The shots would replace the measles, mumps, rubella combination vaccine, Jim O’Neill said.
A commonly used combination vaccine against measles should be replaced with separate shots, the acting director of the Centers for Disease Control and Prevention said on Oct. 6.
The MMR vaccine targets measles, mumps, and rubella.
“I call on vaccine manufacturers to develop safe monovalent vaccines to replace the combined MMR and ‘break up the MMR shot into three totally separate shots,’” Jim O’Neill, deputy secretary of the Department of Health and Human Services (HHS), and acting director of the CDC, wrote on X.
O’Neill was quoting President Donald Trump, who said on social media in September that the MMR vaccine should be separated into three shots. That followed the president advising people during a briefing to get separate measles, mumps, and rubella shots.
There are, at present, no separate vaccines available for measles, mumps, and rubella, according to the CDC. “MMR vaccine is very safe and is effective at preventing measles, mumps, and rubella,” the CDC states on its website, including being 97 percent effective against measles after two doses.

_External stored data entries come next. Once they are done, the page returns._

(** ** Lemmas: consumers *)

(** The consumer saw these bytes in the reads that succeeded, and ended so. *)
Inductive saw {A} : Strategy A → bytes → A → Prop :=
| saw_finished res : saw (Finished res) [] res
| saw_ok n k c d res : zlen c ≤ Z.of_N n → saw (k (Ok c)) d res → saw (ReadNext n k) (c ++ d) res
| saw_err n k e d res : saw (k (Err e)) d res → saw (ReadNext n k) d res.

Lemma run_consumer_spec {A} (consume : Strategy A) s res s' :
  su_ready s → run_consumer consume s = (res, s') →
  ∃ d seen, su_after s s' d ∧ saw consume seen res ∧ (seen = d ∨ cancelled (su_budget s')) ∧
    (cancelled (su_budget s) → d = [] ∧ cancelled (su_budget s')).
Proof.
  revert s. induction consume as [r|n k IH]; intros s Hs; cbn [run_consumer].
  { intros [= <- <-]. exists [], []. split_and!; [by apply su_after_refl|constructor|by left|done]. }
  destruct (reader_read s (Z.of_N n)) as [r s1] eqn:Er. intros Hrun.
  destruct (substream_read_spec _ _ _ _ Hs (N2Z.is_nonneg n) Er) as (d1 & H1 & Hle & Hr & Hc1).
  destruct (IH r s1 (su_after_ready _ _ _ Hs H1) Hrun) as (d2 & seen & H2 & Hsaw & Hseen & Hc2).
  assert (Hcan : cancelled (su_budget s) → d1 ++ d2 = [] ∧ cancelled (su_budget s')).
  { intros [-> H3]%Hc1. by destruct (Hc2 H3) as [-> ?]. }
  destruct r as [c|e].
  - destruct Hr as [-> _]. exists (d1 ++ d2), (d1 ++ seen).
    split_and!; [by eapply su_after_trans|by constructor| |done].
    destruct Hseen as [->|?]; [by left|by right].
  - exists (d1 ++ d2), seen. split_and!; [by eapply su_after_trans|by eapply saw_err| |done].
    destruct Hseen as [->|?]; [|by right]. destruct Hr as [->|H3]; [by left|].
    right. by apply Hc2.
Qed.
Definition EncodedHeader_parse `{Nom} (input backing : slice) : IResult EncodedHeader :=
  let? (input, pack_info) := PackInfo_parse input in
  let? (input, unpack_info) := UnpackInfo_parse input backing in
  Ok (input, {| eh_pack_info := pack_info; eh_unpack_info := unpack_info |}).

Inductive NextHeader := Plain | Encoded (header : EncodedHeader).

(** [.map_err(|_| R7zError::Parse)]. *)
Definition parsed {A} (p : IResult A) : result (slice * A) R7zError := map_err (λ _, Parse) p.

Definition NextHeader_parse `{Nom} (backing : slice) : result NextHeader R7zError :=
  let? (input, tag) := parsed (PropertyId_parse backing) in
  match tag with
  | P_Header => Ok Plain
  | P_EncodedHeader =>
      let? (_, encoded) := parsed (EncodedHeader_parse input backing) in
      Ok (Encoded encoded)
  | _ => Err Parse
  end.

(** ** The header *)

(** A lazily computed section: not computed yet, or the outcome kept. *)
Abbreviation OnceCell A := (option (result A unit)).

Record Header := {
  hd_data : slice;
  hd_streams_info_range : option (Z * Z);
  hd_files_info_range : option (Z * Z);
  hd_additional_streams_range : option (Z * Z);
  hd_external_folder_data : list slice;
  hd_num_files : Z;
  hd_streams_cache : OnceCell StreamInfo;
  hd_files_cache : OnceCell FilesInfo;
  hd_additional_streams_cache : OnceCell StreamInfo
}.

Record HeaderScan := {
  hs_data : slice;
  hs_position : Z;
  hs_streams_info_range : option (Z * Z);
  hs_files_info_range : option (Z * Z);
  hs_additional_streams_range : option (Z * Z);
  hs_num_files : Z
}.

Record PendingHeader := { ph_scan : HeaderScan; ph_additional : StreamInfo }.

Inductive HeaderProgress :=
| Complete (header : Header) (consumed : Z)
| Pending (pending : PendingHeader).

Inductive HeaderResolution :=
| ResolvedComplete (header : Header)
| RequiresExternalFolders (pending : PendingHeader).

Definition HeaderScan_new (data : slice) : result HeaderScan R7zError :=
  let? (remaining, tag) := parsed (PropertyId_parse data) in
  match tag with
  | P_Header => Ok {| hs_data := data; hs_position := sl_len data - sl_len remaining;
                      hs_streams_info_range := None; hs_files_info_range := None;
                      hs_additional_streams_range := None; hs_num_files := 0 |}
  | _ => Err Parse
  end.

Nearly all states require two doses of the MMR vaccine to attend school, based on the CDC immunization schedule.
A measles vaccine was first introduced in the United States in 1963. The MMR vaccine debuted in 1971. It has side effects, including fever and febrile seizures.
Merck and GlaxoSmithKline manufacture MMR vaccines for the U.S. market.

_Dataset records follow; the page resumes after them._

Lemma encode_copy_chain : encode_coder_info_copy = chain_bytes [copy_coder].
Proof. done. Qed.
Lemma encode_lzma_chain props :
  zlen props = 5 → encode_coder_info_lzma props = chain_bytes [lzma_coder props].
Proof.
  intros Hp. unfold chain_bytes, coder_bytes. cbn [map lzma_coder simple_coder properties codec_id].
  rewrite Hp. cbn [concat]. by rewrite !app_nil_r.
Qed.
Lemma encode_lzma2_chain prop : encode_coder_info_lzma2 prop = chain_bytes [lzma2_coder prop].
Proof. done. Qed.
Lemma encode_ppmd_chain props :
  zlen props = 5 → encode_coder_info_ppmd props = chain_bytes [ppmd_coder props].
Proof.
  intros Hp. unfold chain_bytes, coder_bytes. cbn [map ppmd_coder simple_coder properties codec_id].
  rewrite Hp. cbn [concat]. by rewrite !app_nil_r.
Qed.
Lemma encode_bcj_chain prop :
  encode_coder_info_bcj_lzma2 prop = chain_bytes [lzma2_coder prop; bcj_coder].
Proof. done. Qed.
Lemma encode_aes_chain inner aes_props :
  Forall spec_ok inner →
  encode_coder_info_aes_then inner aes_props =
  chain_bytes (aes_coder aes_props :: map spec_coder inner).
Proof.
  intros Hi. unfold encode_coder_info_aes_then, chain_bytes. rewrite zlen_cons, zlen_map. f_equal.
  cbn [map concat]. unfold coder_bytes at 1. cbn [aes_coder simple_coder properties codec_id].
  norm_app. do 5 f_equal. change (zlen [6; 241; 7; 1]) with 4. norm_app. f_equal.
  assert (map encode_coder_spec inner = map coder_bytes (map spec_coder inner)) as ->.
  { rewrite map_map. apply map_ext_in. intros spec Hin%list_elem_of_In.
    rewrite Forall_forall in Hi. by apply encode_coder_spec_bytes, Hi. }
  f_equal. f_equal. unfold chain_binds. rewrite map_map.
  by replace (1 + zlen inner - 1) with (zlen inner) by lia.
Qed.

(** ** The graph of a chain *)

(** Simple coders whose method, when known, has one input and one output. *)
Definition chain_ok (cs : list CoderInfo) : Prop :=
  Forall (λ c, simple_ok c ∧ arity_ok c) cs ∧ 1 ≤ zlen cs ≤ MAX_FOLDER_STREAMS.

Lemma imap_ones (h : CoderInfo → nat) cs k :
  Forall (λ c, h c = 1%nat) cs →
  concat (imap (λ i c, replicate (h c) (k + i)%nat) cs) = seq k (length cs).
Proof.
  intros Hh. revert k. induction Hh as [|c cs Hc _ IH]; intros k; [done|].
  rewrite imap_cons. cbn [concat length seq]. rewrite Hc, Nat.add_0_r. cbn [replicate app]. f_equal.
  rewrite <- IH. f_equal. apply imap_ext. intros i c' _. cbn. f_equal. lia.
Qed.

Lemma chain_owners cs :
  chain_ok cs →
  own_inputs (owners_of cs) = seq 0 (length cs) ∧ own_outputs (owners_of cs) = seq 0 (length cs).
Proof.
  intros [Hcs _]. split; cbn.
  - apply (imap_ones (λ c, Z.to_nat (num_in_streams c)) cs 0).
    eapply Forall_impl; [exact Hcs|]. intros c [(-> & _) _]. done.
  - apply (imap_ones (λ c, Z.to_nat (num_out_streams c)) cs 0).
    eapply Forall_impl; [exact Hcs|]. intros c [(_ & -> & _) _]. done.
Qed.

Lemma chain_binds_seq n :
  resolve (chain_binds (Z.of_nat n)) = map (λ i, (S i, i)) (seq 0 (n - 1)).
Proof.
  unfold resolve, chain_binds. rewrite map_map. unfold seqZ. rewrite map_map.
  replace (Z.to_nat (Z.of_nat n - 1)) with (n - 1)%nat by lia.
  apply map_ext. intros i. cbn. f_equal; lia.
Qed.

Lemma chain_edges cs :
  chain_ok cs → coder_edges (chain_folder cs) = map (λ i, (i, S i)) (seq 0 (length cs - 1)).
Proof.
  intros Hok. destruct (chain_owners cs Hok) as [Hi Ho]. unfold coder_edges.
  cbn [chain_folder coders bind_pairs]. unfold zlen. rewrite chain_binds_seq, map_map.
  apply map_ext_in. intros i Hin%in_seq. unfold pair_edge. rewrite Hi, Ho. cbn [fst snd].
  assert (∀ j, (j < length cs)%nat → seq 0 (length cs) !!! j = j) as Hj.
  { intros j Hj. apply list_lookup_total_correct. by rewrite lookup_seq_lt. }
  by rewrite !Hj by lia.
Qed.

Lemma chain_bound n : (map (λ i : nat, (S i, i)) (seq 0 n)).*1 = seq 1 n.
Proof.
  change (map (λ i : nat, (S i, i)) (seq 0 n)) with ((λ i : nat, (S i, i)) <$> seq 0 n).
  rewrite <- list_fmap_compose. apply fmap_S_seq.
Qed.
Lemma chain_sources n : (map (λ i : nat, (S i, i)) (seq 0 n)).*2 = seq 0 n.
Proof.
  change (map (λ i : nat, (S i, i)) (seq 0 n)) with ((λ i : nat, (S i, i)) <$> seq 0 n).
  rewrite <- list_fmap_compose. apply list_fmap_id.
Qed.

(** The only input of a chain that no coder feeds is the first coder's. *)
Lemma chain_free n : (0 < n)%nat → filter (λ i, i ∉ seq 1 (n - 1)) (seq 0 n) = [0%nat].
Proof.
  intros Hn. destruct n as [|n]; [lia|]. replace (S n - 1)%nat with n by lia. cbn [seq].
  rewrite filter_cons_True by (rewrite elem_of_seq; lia). f_equal.
  destruct (filter _ _) as [|x l] eqn:E; [done|].
  assert (x ∈ filter (λ i, i ∉ seq 1 n) (seq 1 n)) as Hx by (rewrite E; by left).
  by apply list_elem_of_filter in Hx as [? ?].
Qed.

Lemma chain_graph_valid cs : chain_ok cs → graph_valid (chain_folder cs).
Proof.
  intros Hok. destruct (chain_owners cs Hok) as [Hi Ho]. pose proof Hok as [Hcs Hn].
  assert (Forall arity_ok cs) as Har by (eapply Forall_impl; [exact Hcs|]; by intros c []).
  destruct (owners_lengths cs Har) as [Hsi Hso]. rewrite Hi in Hsi. rewrite Ho in Hso.
  assert (zlen (seq 0 (length cs)) = zlen cs) as Hseq by (unfold zlen; by rewrite length_seq).
  rewrite Hseq in Hsi, Hso. pose proof (chain_edges cs Hok) as He.
  split; cbn [chain_folder coders bind_pairs packed_indices].
  - split; [done|]. split; rewrite <- ?Hsi, <- ?Hso; apply Hn.
  - rewrite <- Hso. unfold chain_binds. rewrite zlen_map. unfold zlen at 1. rewrite length_seqZ. lia.
  - split.
    + apply Forall_forall. intros [a b] (j & [= -> ->] & Hj%elem_of_seqZ)%list_elem_of_fmap.
      cbn [fst snd]. rewrite Hi, Ho, Hseq. lia.
    + unfold zlen. rewrite chain_binds_seq, chain_bound. apply NoDup_seq.
    + unfold zlen. rewrite chain_binds_seq, chain_sources. apply NoDup_seq.
    + unfold coder_edges in He. cbn [chain_folder coders bind_pairs] in He.
      apply Forall_forall. intros p Hp. apply (list_elem_of_fmap_2 (pair_edge (owners_of cs))) in Hp.
      change (pair_edge (owners_of cs) <$> resolve (chain_binds (zlen cs)))
        with (map (pair_edge (owners_of cs)) (resolve (chain_binds (zlen cs)))) in Hp. rewrite He in Hp.
      apply list_elem_of_fmap in Hp as (i & Hpi & _). rewrite Hpi. cbn. lia.
  - unfold zlen. rewrite chain_binds_seq, chain_bound, Hi, length_seq. cbn [packed_ok].
    rewrite chain_free; [done|unfold zlen in Hn; lia].
  - rewrite He. exists id. intros u v (i & [= -> ->] & _)%list_elem_of_fmap. cbn. lia.
Qed.

(** A chain has one topological order. *)
Lemma chain_order n order :
  order ≡ₚ seq 0 n → topological (map (λ i, (i, S i)) (seq 0 (n - 1))) order → order = seq 0 n.
Proof.
  intros Hp Ht. assert (Hnd : NoDup order) by (rewrite Hp; apply NoDup_seq).
  assert (Hl : length order = n) by (by rewrite Hp, length_seq).
  assert (Hprev : ∀ p v, order !! p = Some (S v) → ∃ q, (q < p)%nat ∧ order !! q = Some v).
  { intros p v Hv. apply (Ht p v (S v) Hv). apply list_elem_of_fmap. exists v. split; [done|].
    apply list_elem_of_lookup_2 in Hv. rewrite Hp, elem_of_seq in Hv. rewrite elem_of_seq. lia. }
  assert (Hge : ∀ v p, order !! p = Some v → (v ≤ p)%nat).
  { induction v as [|v IH]; intros p Hv; [lia|]. destruct (Hprev p v Hv) as (q & Hq & Hqv).
    apply IH in Hqv. lia. }
  assert (Hle : ∀ k v p, (n = v + S k)%nat → order !! p = Some v → (p ≤ v)%nat).
  { induction k as [|k IH]; intros v p Hk Hv; [apply lookup_lt_Some in Hv; lia|].
    assert (S v ∈ order) as [q Hq]%list_elem_of_lookup by (rewrite Hp, elem_of_seq; lia).
    pose proof (IH (S v) q ltac:(lia) Hq) as Hqv. destruct (Hprev q v Hq) as (p' & Hp' & Hv').
    rewrite (NoDup_lookup order p p' v Hnd Hv Hv'). lia. }
  apply list_eq. intros i. destruct (decide (i < n)%nat) as [Hi|Hi].
  - rewrite lookup_seq_lt by done. destruct (lookup_lt_is_Some_2 order i ltac:(lia)) as [v Hv].
    rewrite Hv. f_equal. pose proof (Hge v i Hv). cbn.
    apply list_elem_of_lookup_2 in Hv as Hin. rewrite Hp, elem_of_seq in Hin.
    pose proof (Hle (n - S v)%nat v i ltac:(lia) Hv). lia.
  - rewrite lookup_ge_None_2 by lia. symmetry. apply lookup_ge_None_2. rewrite length_seq. lia.
Qed.

(** What a chain block reads back as: the chain, decoded from its first coder to
    its last, with the packed stream at its head and the output at its tail. *)
Definition reads_chain `{Nom} (enc : bytes) (cs : list CoderInfo) : Prop :=
  reads Folder_parse enc (chain_folder cs) ∧
  ∃ g, Folder_graph (chain_folder cs) = Ok g ∧
    fg_execution_order g = seq 0 (length cs) ∧ fg_packed_inputs g = [(0%nat, 0%nat)] ∧
    fg_final_output g = (length cs - 1)%nat.

Lemma chain_graph cs :
  chain_ok cs →
  ∃ g, Folder_graph (chain_folder cs) = Ok g ∧
    fg_execution_order g = seq 0 (length cs) ∧ fg_packed_inputs g = [(0%nat, 0%nat)] ∧
    fg_final_output g = (length cs - 1)%nat.
Proof.
  intros Hok. destruct (chain_owners cs Hok) as [Hi Ho]. pose proof Hok as [_ Hn].
  assert (0 < length cs)%nat as Hpos by (unfold zlen in Hn; lia).
  destruct (Folder_graph_cases (chain_folder cs)) as [(_ & g & Hg & Hs)|[Hv _]];
    [|by destruct Hv; apply chain_graph_valid].
  exists g. split; [done|]. destruct Hs as [Hall Hord Hfin [Hp1 Hp2] _ _ Hin Hout].
  rewrite chain_edges in Hord by done. cbn [chain_folder coders bind_pairs] in Hall, Hin, Hout, Hfin, Hp2.
  rewrite Hi in Hin. rewrite Ho in Hout. unfold zlen in Hfin, Hp2.
  rewrite chain_binds_seq, chain_bound, Hin, length_seq, chain_free in Hp2 by done.
  rewrite chain_binds_seq, chain_sources, Hout, length_seq in Hfin.
  split; [by apply chain_order|]. split.
  - symmetry in Hp2. apply Permutation_singleton_l in Hp2.
    destruct (fg_packed_inputs g) as [|[x y] [|]]; try done. cbn in Hp1, Hp2. congruence.
  - symmetry. apply Hfin. rewrite elem_of_seq. lia.
Qed.

Lemma chain_block_reads_back `{Nom} cs : chain_ok cs → reads_chain (chain_bytes cs) cs.
Proof.
  intros Hok. split; [|by apply chain_graph]. destruct Hok as [Hcs Hn].
  apply chain_reads_back; [|done]. eapply Forall_impl; [exact Hcs|]. by intros c [].
Qed.

Lemma spec_coder_arity spec : arity_ok (spec_coder spec).
Proof. destruct spec; split; [reflexivity|by split|reflexivity|by split|reflexivity|by split|reflexivity|by split|reflexivity|by split]. Qed.

Lemma aes_coder_ok props : is_u64 (zlen props) → simple_ok (aes_coder props) ∧ arity_ok (aes_coder props).
Proof. intros Hp. split; [by split_and!|]. split; [reflexivity|by split]. Qed.

Lemma specs_chain_ok specs :
  Forall spec_ok specs → 1 ≤ zlen specs ≤ MAX_FOLDER_STREAMS → chain_ok (map spec_coder specs).
Proof.
  intros Hs Hn. split; [|by rewrite zlen_map]. apply Forall_fmap. eapply Forall_impl; [exact Hs|].
  intros spec Hok. split; [by apply spec_coder_ok|apply spec_coder_arity].
Qed.

(** ** Properties *)

(** The coder block of an encrypted folder parses to the chain the writer
    meant: the cipher, then the inner coders with their properties, each reading
    the output of the one before it. Its graph is accepted, runs the coders in
    that order and reads the packed stream with the cipher. *)
Theorem encrypted_chain_reads_back `{Nom} inner aes_props :
  Forall spec_ok inner → is_u64 (zlen aes_props) → 1 + zlen inner ≤ MAX_FOLDER_STREAMS →
  reads_chain (encode_coder_info_aes_then inner aes_props)
    (aes_coder aes_props :: map spec_coder inner).
Proof.
  intros Hi Ha Hn. rewrite encode_aes_chain by done. apply chain_block_reads_back.
  split; [|rewrite zlen_cons, zlen_map; pose proof (zlen_nonneg inner); lia].
  constructor; [by apply aes_coder_ok|].
  destruct inner as [|spec inner]; [constructor|].
  apply specs_chain_ok; [done|]. rewrite zlen_cons in *. pose proof (zlen_nonneg inner). lia.
Qed.

(** The coder blocks of unencrypted folders parse to their coders with their
    properties, and their graphs are accepted; the BCJ block decompresses first
    and filters last. *)
Theorem plain_chains_read_back `{Nom} props prop :
  zlen props = 5 →
  reads_chain encode_coder_info_copy [copy_coder] ∧
  reads_chain (encode_coder_info_lzma props) [lzma_coder props] ∧
  reads_chain (encode_coder_info_lzma2 prop) [lzma2_coder prop] ∧
  reads_chain (encode_coder_info_ppmd props) [ppmd_coder props] ∧
  reads_chain (encode_coder_info_bcj_lzma2 prop) [lzma2_coder prop; bcj_coder].
Proof.
  intros Hp. rewrite encode_copy_chain, encode_lzma_chain, encode_lzma2_chain, encode_ppmd_chain,
    encode_bcj_chain by done.
  assert (∀ specs, Forall spec_ok specs → 1 ≤ zlen specs ≤ MAX_FOLDER_STREAMS →
    reads_chain (chain_bytes (map spec_coder specs)) (map spec_coder specs)) as Hs.
  { intros specs H1 H2. by apply chain_block_reads_back, specs_chain_ok. }
  split; [apply (Hs [SpecCopy])|split; [apply (Hs [SpecLzma props])|split;
    [apply (Hs [SpecLzma2 prop])|split; [apply (Hs [SpecPpmd props])|apply (Hs [SpecLzma2 prop; SpecBcj])]]]];
    try done; by repeat constructor.
Qed.

(** ** Witnesses *)

Lemma encrypted_chain_reads_back_witness :
  reads_chain (encode_coder_info_aes_then [SpecLzma2 24; SpecBcj] [19; 0])
    [aes_coder [19; 0]; lzma2_coder 24; bcj_coder].
Proof.
  apply (encrypted_chain_reads_back [SpecLzma2 24; SpecBcj] [19; 0]).
  - by repeat constructor.
  - done.
  - done.
Defined.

Richard Haupt, Merck’s head of global medical and scientific affairs, vaccines, and infectious diseases, said during a meeting in September that “combination vaccines improve completion and on-time vaccination, leading to higher adherence and fewer delays in disease prevention.”
GlaxoSmithKline did not respond to a request for comment.
Dr. Paul Offit, a former government adviser who developed a vaccine against rotavirus with Merck, said on X that separating the MMR shot into separate vaccines would lead to children “getting six shots instead of two shots for no reason.”
O’Neill was named acting CDC director in August, after Trump fired Susan Monarez.